I wouldn't bother confronting your inlaws. SIL is a catty bitch and that won't change. Like others said, just shut down the gossip mill, and then you don't have to worry about it. Of course, you'll always have a niggling worry that things are not as pleasant as they appear on the surface, but really, who cares, as long as you can all get along most of the time. Getting to the bottom of whatever criticisms they may have is not worth the years of drama that will likely ensue.
Anonymous
OP, I'm kind of in a similar situation, except my MIL is quite harsh when my back is turned. My feelings have definitely gotten hurt and I've learned to just keep them at a distance. I try to make sure DH is their main point of contact and when someone calls me personally, I usually don't answer and have DH call them back (and I'll chime in). I just think they'll talk less if I'm less available. When we're face to face, we all usually do okay.
Anonymous
Anonymous wrote:Venting here.

I've been married to DH for close to 10 years and have always thought I had a really good relationship with my ILs. We live pretty far away so miss the day to day things, but make it to visit at least a few times per year and they reciprocate visits too. To my face, my MIL has always been friendly and supportive and I've even been honored that she's confided in me about some things. There is some teasing about some ways in which I differ from them (I'm a vegetarian and they aren't, I'm way more liberal politically but only answer things that they've directly asked vs. starting scuffs over differences, don't drink and they do, different religion, and have a much shyer personality than most of them).

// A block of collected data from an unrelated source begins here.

(* ===== verification/LightExample.v ===== *)
(** * A light node on a small chain

    A policy with batches of eight blocks, and cryptography that accepts
    everything: concrete runs of the light node, among them one that panics. *)

From S2P Require Import Prelude Coin Policy BitSet AccountTypes Codec TxContent Discrete Slots.
From S2P Require Import Election Vrf Block Bls Equivocation BlockVerify LightChain.
From S2P Require Import LightChainInv LightVerify LightChainProofs LightPush.

Module Small.
#[export] Instance policy : Policy := Build_Policy 8 4 1000 2 100 2.
#[export] Instance policy_ok : PolicyOk policy.
Proof. constructor; unfold in_width, max_value; simpl; lia. Qed.

Definition zeros (n : nat) (_ : list Z) : list Z := replicate n 0.
Lemma zeros_bytes l : length (zeros 32 l) = 32%nat /\ Forall is_byte (zeros 32 l).
Proof. by repeat constructor. Qed.
Definition content_env : ContentEnv :=
  {| usize_codec := u64_codec; usize_valid n Hn := Hn; blake2b := zeros 32 |}.
#[export] Instance env : BlockEnv := {|
  block_content_env := content_env; blake2s := zeros 32;
  blake2b_bytes := zeros_bytes; blake2s_bytes := zeros_bytes;
|}.
#[export] Instance curve : Curve := {|
  point := unit; decompress _ := Some tt; compress _ := replicate 32 0; point_sub _ _ := tt;
  scalar_mul _ _ := tt; basepoint := tt; mul_by_cofactor _ := tt; is_small_order _ := false;
  is_identity _ := false; to_edwards _ _ := Some tt; sha512 := zeros 64; sha256 := zeros 32;
|}.
#[export] Instance bls : BlsEnv := {|
  g1_zero := 0; g1_add _ _ := 1; g1_mul _ _ := 1; g2_zero := 0; g2_generator := 1; g2_add _ _ := 1;
  g2_mul _ _ := 1; pairing_check _ _ _ := true; uncompress_key := Some;
  uncompress_signature_point := Some; compress_signature_point x := x; hash_to_g1 x := x;
  ed25519_verify _ _ _ := true;
|}.
#[export] Instance body : BodyEnv := {| micro_body_bytes _ := [] |}.
#[export] Instance slots : SlotEnv := {| draw_fuel := 1 |}.
#[export] Existing Instance vrf_rng.

Lemma rng_productive : productive (R := VrfRng) draw_fuel.
Proof.
  intros limit r Hl. unfold next_u64_below. destruct (Z.eqb_spec limit 0); [lia|].
  rewrite bitmask_eq by done. cbn -[Z.ones Z.log2_up]. rewrite Z.land_0_l.
  destruct (Z.ltb_spec 0 limit); [by eexists|lia].
Qed.
Lemma map_to_curve_total : map_total.
Proof. intros input. unfold nonspec_map_to_curve. by eexists. Qed.

Definition net : NetworkId.t := NetworkId.UnitAlbatross.
Definition validators : Validators := new_validators [mk_slot_validator 17 23 29 (mk_range 0 512)].
Definition signers : gset Z := list_to_set (seqZ 0 400).
Lemma signers_nonneg s : s ∈ signers -> 0 <= s.
Proof. unfold signers. rewrite elem_of_list_to_set, elem_of_seqZ. lia. Qed.
(** All slots but the first are punished. *)
Definition punished : BitSet := mk_bitset (max_value 64 - 1 :: replicate 7 (max_value 64)) 511.
Definition macro (number parent election hash : Z) : MacroBlock :=
  mk_macro_block (MacroHeader.mk net 1 number 0 1000 parent election None 0 [] 0 0 0 0
    (if is_election_block_at number then Some validators else None) punished (Some hash)) None
    (Some (mk_tendermint_proof 0 (mk_multi_signature 1 signers))).
Definition micro (number parent hash : Z) : Block :=
  BMicro (mk_micro_block (MicroHeader.mk net 1 number 1000 parent 0 [] 0 0 0 0 (Some hash))
    (Some (Micro 1)) None).
Definition genesis_block : Block := BMacro (macro 100 0 0 1).

Lemma validators_ok : well_formed validators.
Proof. split_and!; [|done|by vm_compute]. by repeat constructor. Qed.
Lemma genesis_block_ok : genesis_ok genesis_block.
Proof. split_and!; [done|by eexists|by vm_compute|]. exists validators. split; [done|apply validators_ok]. Qed.

(** The light node at genesis. *)
Definition genesis_macro : MacroBlock := macro 100 0 0 1.
Definition node0 : LightBlockchain :=
  mk_light net genesis_block genesis_macro genesis_macro (Some validators) genesis_block
    (put_chain_info (chain_info_new genesis_block true) default_store) [] [].
Definition check_consistent (b : LightBlockchain) (block : Block) : bool :=
  match chain_db (lb_chain_store b) !! parent_hash block with
  | Some prev => block_number block =? num prev + 1
  | None => true
  end.
Lemma consistent_of b block : check_consistent b block = true -> consistent b block.
Proof. unfold check_consistent. intros Hc prev Hp. rewrite Hp in Hc. by apply Z.eqb_eq. Qed.
Lemma inconsistent_of b block : check_consistent b block = false -> ~ consistent b block.
Proof.
  unfold check_consistent. intros Hc Hcons. destruct (_ !! _) as [prev|] eqn:Hp; [|done].
  apply Z.eqb_neq in Hc. by specialize (Hcons _ Hp).
Qed.
Lemma micro_typed number parent hash : number + blocks_per_epoch <= max_value 32 ->
  typed_block (micro number parent hash).
Proof. intros Hn. unfold typed_block. by split_and!. Qed.

Lemma push_reach now block b : reachable net genesis_block b -> typed_block block ->
  check_consistent b block = true -> reachable net genesis_block (push now block b).2.
Proof.
  intros Hr Ht Hc. destruct (push now block b) as [r b'] eqn:Hrun.
  eapply reach_push; [exact Hr|exact Ht|by apply consistent_of|exact Hrun].
Qed.

(** Pushing several blocks. *)
Definition run (blocks : list Block) (b : LightBlockchain) : LightBlockchain :=
  foldl (fun b block => (push 1000 block b).2) b blocks.
Lemma run_snoc blocks block b : run (blocks ++ [block]) b = (push 1000 block (run blocks b)).2.
Proof. unfold run. by rewrite foldl_app. Qed.
Lemma run_reach blocks block b : reachable net genesis_block (run blocks b) -> typed_block block ->
  check_consistent (run blocks b) block = true -> reachable net genesis_block (run (blocks ++ [block]) b).
Proof. intros Hr Ht Hc. rewrite run_snoc. by apply push_reach. Qed.

(** Three blocks, and a fork at the first of them. *)
Definition chain1 : list Block := [micro 101 1 2].
Definition chain2 : list Block := [micro 101 1 2; micro 102 2 3].
Definition chain3 : list Block := [micro 101 1 2; micro 102 2 3; micro 103 3 4].
Definition chain : list Block := [micro 101 1 2; micro 102 2 3; micro 103 3 4; micro 101 1 5].
Definition wrong_block : Block := micro 104 5 9.
Definition fits1 : check_consistent (run [] node0) (micro 101 1 2) = true := eq_refl.
Definition fits2 : check_consistent (run chain1 node0) (micro 102 2 3) = true := eq_refl.
Definition fits3 : check_consistent (run chain2 node0) (micro 103 3 4) = true := eq_refl.
Definition fits4 : check_consistent (run chain3 node0) (micro 101 1 5) = true := eq_refl.
Definition wrong_misfits : check_consistent (run chain node0) wrong_block = false := eq_refl.
Definition wrong_panics : (push 1000 wrong_block (run chain node0)).1 = Panic := eq_refl.

(** A fork at the first block, and a block that makes it the longer branch. *)
Definition forked : list Block := [micro 101 1 2; micro 101 1 5].
Definition fits6 : check_consistent (run chain1 node0) (micro 101 1 5) = true := eq_refl.
Definition fits7 : check_consistent (run forked node0) (micro 102 5 6) = true := eq_refl.
Definition rebranches : (push 1000 (micro 102 5 6) (run forked node0)).1 = Ok Rebranched := eq_refl.

(** The next election block, signed, and the same block without a justification. *)
Definition signed_macro : MacroBlock := macro 132 9 1 10.
Definition bare_macro : MacroBlock := mk_macro_block (ma_header signed_macro) None None.
Definition macro_adopted : (push_macro 1000 (BMacro signed_macro) node0).1 = Ok Extended := eq_refl.
Definition bare_rejected :
  (push_macro 1000 (BMacro bare_macro) node0).1
    = Err (PushError.InvalidBlock BlockError.InvalidJustification) := eq_refl.
Definition chain_head : block_number (lb_head (run chain node0)) = 103 := eq_refl.
Definition chain_macro : macro_num (run chain node0) = 100 := eq_refl.
Definition bare_trusted : (push_pico_election 1000 (BMacro bare_macro) node0).1 = Ok Extended := eq_refl.

Lemma reach0 : reachable net genesis_block (run [] node0).
Proof. apply reach_genesis. exact eq_refl. Qed.
#[local] Opaque push push_macro push_pico_election.
Lemma reach1 : reachable net genesis_block (run chain1 node0).
Proof. exact (run_reach [] _ _ reach0 (micro_typed 101 1 2 ltac:(done)) fits1). Qed.
Lemma reach2 : reachable net genesis_block (run chain2 node0).
Proof. exact (run_reach chain1 _ _ reach1 (micro_typed 102 2 3 ltac:(done)) fits2). Qed.
Lemma reach3 : reachable net genesis_block (run chain3 node0).
Proof. exact (run_reach chain2 _ _ reach2 (micro_typed 103 3 4 ltac:(done)) fits3). Qed.
Lemma node_reached : reachable net genesis_block (run chain node0).
Proof. exact (run_reach chain3 _ _ reach3 (micro_typed 101 1 5 ltac:(done)) fits4). Qed.

Lemma forked_reached : reachable net genesis_block (run forked node0).
Proof. exact (run_reach chain1 _ _ reach1 (micro_typed 101 1 5 ltac:(done)) fits6). Qed.

(** [push] compares a block with the main chain before it checks that the number
    of the block follows its predecessor's.  A node with a stored fork two blocks below
    its head panics on a block that extends the fork and claims a later number. *)
Theorem push_panics_on_wrong_number :
  exists b block, reachable net genesis_block b /\ typed_block block /\
    ~ consistent b block /\ (push 1000 block b).1 = Panic.
Proof.
  exists (run chain node0), wrong_block. split; [exact node_reached|].
  split; [exact (micro_typed 104 5 9 ltac:(done))|].
  split; [exact (inconsistent_of _ _ wrong_misfits)|exact wrong_panics].
Qed.

(** ** Applications *)


Lemma rebranch_announces_reverted_witness :
  exists b' reverted adopted tail, push 1000 (micro 102 5 6) (run forked node0) = (Ok Rebranched, b') /\
    lb_events b' = lb_events (run forked node0) ++ BlockchainEvent.Rebranched reverted adopted :: tail /\
    head_hash (run forked node0) ∈ added_hashes (BlockchainEvent.Rebranched reverted adopted) /\
    6 ∉ added_hashes (BlockchainEvent.Rebranched reverted adopted).
Proof.
  pose proof rebranches as Hr. destruct (push 1000 (micro 102 5 6) (run forked node0)) as [r b'] eqn:Hrun.
  cbn [fst] in Hr. subst r.
  destruct (rebranch_announces_reverted net genesis_block genesis_block_ok rng_productive map_to_curve_total
    1000 (micro 102 5 6) (run forked node0) b' forked_reached (micro_typed 102 5 6 ltac:(done))
    (consistent_of _ _ fits7) Hrun)
    as (reverted & adopted & tail & Hev & _ & _ & Hold & _ & _ & Hadd & _ & Hnew).
  exists b', reverted, adopted, tail. split; [reflexivity|]. split; [exact Hev|].
  split; [rewrite Hadd; exact Hold|exact Hnew].
Defined.

Lemma signed_typed : typed_block (BMacro signed_macro).
Proof.
  unfold typed_block, signed_macro. split_and!; [|done|].
  - intros proof Hp. assert (proof = mk_tendermint_proof 0 (mk_multi_signature 1 signers)) as ->
      by (cbn [ma_justification macro] in Hp; congruence). exact signers_nonneg.
  - intros v. cbn [ma_header macro MacroHeader.validators]. destruct (is_election_block_at 132); [|done].
    intros [= <-]. destruct validators_ok as (? & ? & _). done.
Qed.
Lemma bare_typed : typed_block (BMacro bare_macro).
Proof. destruct signed_typed as (_ & H1 & H2). unfold typed_block. by split_and!. Qed.

Lemma light_sync_sound_witness :
  (exists b', push_macro 1000 (BMacro signed_macro) node0 = (Ok Extended, b') /\
     checked_successor node0 signed_macro /\ macro_hash b' = 10) /\
  (exists b', push_pico_election 1000 (BMacro bare_macro) node0 = (Ok Extended, b') /\
     checked_pico node0 bare_macro /\ macro_hash b' = 10).
Proof.
  destruct (light_sync_sound net genesis_block genesis_block_ok rng_productive map_to_curve_total
    1000 signed_macro node0 reach0 signed_typed) as [H1 _].
  destruct (light_sync_sound net genesis_block genesis_block_ok rng_productive map_to_curve_total
    1000 bare_macro node0 reach0 bare_typed) as [_ H2].
  specialize (H1 ltac:(by eexists)). specialize (H2 eq_refl).
  pose proof macro_adopted as R1. pose proof bare_trusted as R2. split.
  - destruct (push_macro 1000 (BMacro signed_macro) node0) as [r b']. cbn [fst] in R1. subst r.
    destruct H1 as (Hc & _ & _ & _ & Hm & _). exists b'. split; [reflexivity|]. split; [exact Hc|exact Hm].
  - destruct (push_pico_election 1000 (BMacro bare_macro) node0) as [r b']. cbn [fst] in R2. subst r.
    destruct H2 as (Hc & _ & _ & _ & Hm & _). exists b'. split; [reflexivity|]. split; [exact Hc|exact Hm].
Defined.

(** In the example the main chain is linked upwards from the genesis block. *)
Lemma light_chain_linked_witness :
  let b := run chain node0 in
  exists ci next, get_chain_info_at (lb_chain_store b) 101 false = Ok ci /\
    get_chain_info_at (lb_chain_store b) 102 false = Ok next /\
    main_chain_successor ci = Some (block_hash (ci_head next)) /\
    parent_hash (ci_head next) = block_hash (ci_head ci).
Proof.
  destruct (light_chain_linked net genesis_block genesis_block_ok rng_productive map_to_curve_total
    (run chain node0) node_reached) as (_ & _ & H & _).
  rewrite chain_head, chain_macro in H.
  destruct (H 101 ltac:(lia)) as (ci & Hci & _ & _ & _ & _ & Hs). exists ci.
  destruct (main_chain_successor ci) as [s|]; [|lia]. destruct Hs as (_ & next & Hn & <- & Hp).
  exists next. split; [exact Hci|]. split; [exact Hn|]. split; [reflexivity|exact Hp].
Defined.

Lemma proposers_rotate_witness :
  exists slot, compute_slot_number 5 0 punished = Some slot /\ contains punished slot = false.
Proof.
  destruct (proposers_rotate 0 punished rng_productive) as (_ & Hv & _ & Ho & _).
  destruct (Ho 5) as (slot & Hs & Hin). exists slot. split; [exact Hs|].
  apply Hv in Hin as [_ [Hc|[Hl|Hall]]]; [exact Hc|discriminate Hl|].
  specialize (Hall 0 ltac:(unfold SLOTS; lia)). discriminate Hall.
Defined.

(** A validator that votes for two proposals. *)
Definition vote_id : TendermintIdentifier := mk_tendermint_id net 108 0 PreVote.
Definition double_vote : Evidence := VoteEvidence vote_id (Some 5) 23 {[3]} None 46 {[3; 4]}.
Lemma double_vote_offends :
  offends (Bls := Linear.bls) validators (mk_slot_validator 17 23 29 (mk_range 0 512)) net double_vote.
Proof.
  split; [reflexivity|]. split; [discriminate|]. split.
  - exists 3. split; [|split; apply elem_of_union || apply elem_of_singleton; auto].
    + unfold range_list. apply elem_of_seqZ. simpl. lia.
    + left. by apply elem_of_singleton.
  - split; (split; [unfold SLOTS; set_solver by lia|]); eexists; (split; [vm_compute; reflexivity|]);
      vm_compute; reflexivity.
Qed.

Lemma equivocations_are_provable_witness :
  verify_equivocation (Bls := Linear.bls) (build_proof (Bls := Linear.bls) 17 double_vote) net validators
    = Ok tt.
Proof.
  apply (equivocations_are_provable (Bls := Linear.bls) (BlsLaws0 := Linear.bls_laws) validators
    (mk_slot_validator 17 23 29 (mk_range 0 512)) net 17 double_vote).
  - reflexivity.
  - exact double_vote_offends.
Defined.
End Small.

I genuinely enjoy my time with them and try to fit in as best I can. My SIL can be a tough one to connect with - very outgoing and friendly, until she has an odd jealous flareup (e.g. my preschool DD playing with one of SIL's childhood toys that she'd forgotten at her parents for decades, til that moment and then SIL decides she must have back and takes it away from my child because she suddenly needs it for her own child instead of waiting until our 3 day visit is over and she lives near her parents). MIL and SIL are very close and constantly talk and text.

I've heard over the years that MIL and SIL regularly dissect me in some pretty unfriendly ways. At first I disregarded it as someone not really hearing what they thought they heard or chalked it up to the fact that they banter about a lot of people, but enough of my other BILs and SILs who are consistently reliable people who make a lot of effort to be a very positive part of our life have heard these exchanges about me (everyone lives close together except us so they get together regularly) and have pointed it out to me, and tonight I really can't write it off as a misunderstanding anymore. It's making me really sad and I'm also feeling pretty hopeless that there's anything that can be done about it. The SIL I can understand would do it based on how I've gotten to know her, but my MIL was hard to take as I've always felt like we had a genuinely good rapport, she praises me to me face, and she does a lot of little things to make me feel included.

I'm fairly socially awkward and I don't have the first idea about how to bring it up. I've known them for so long but suddenly feel like maybe I don't actually know them. If what I've heard is wrong (but I doubt it considering the source) it would be stirring the pot and turning into "that" DIL, and if it's true then I don't think I can necessarily believe anything that's said to my face anyway. DH says that there must be some misunderstanding and that he knows for a fact that MIL loves me etc., but he tends to see things through rose colored glasses and wants everyone to get along strongly enough that he can be a little oblivious sometimes.

I'm feeling really sad and embarrassed. I don't want to bash them - I just want to see if I can set things right. Anyone BTDT?


Sounds like a normal IL relationship to me- normal for even non in-laws, come to think of it. Nothing to set right!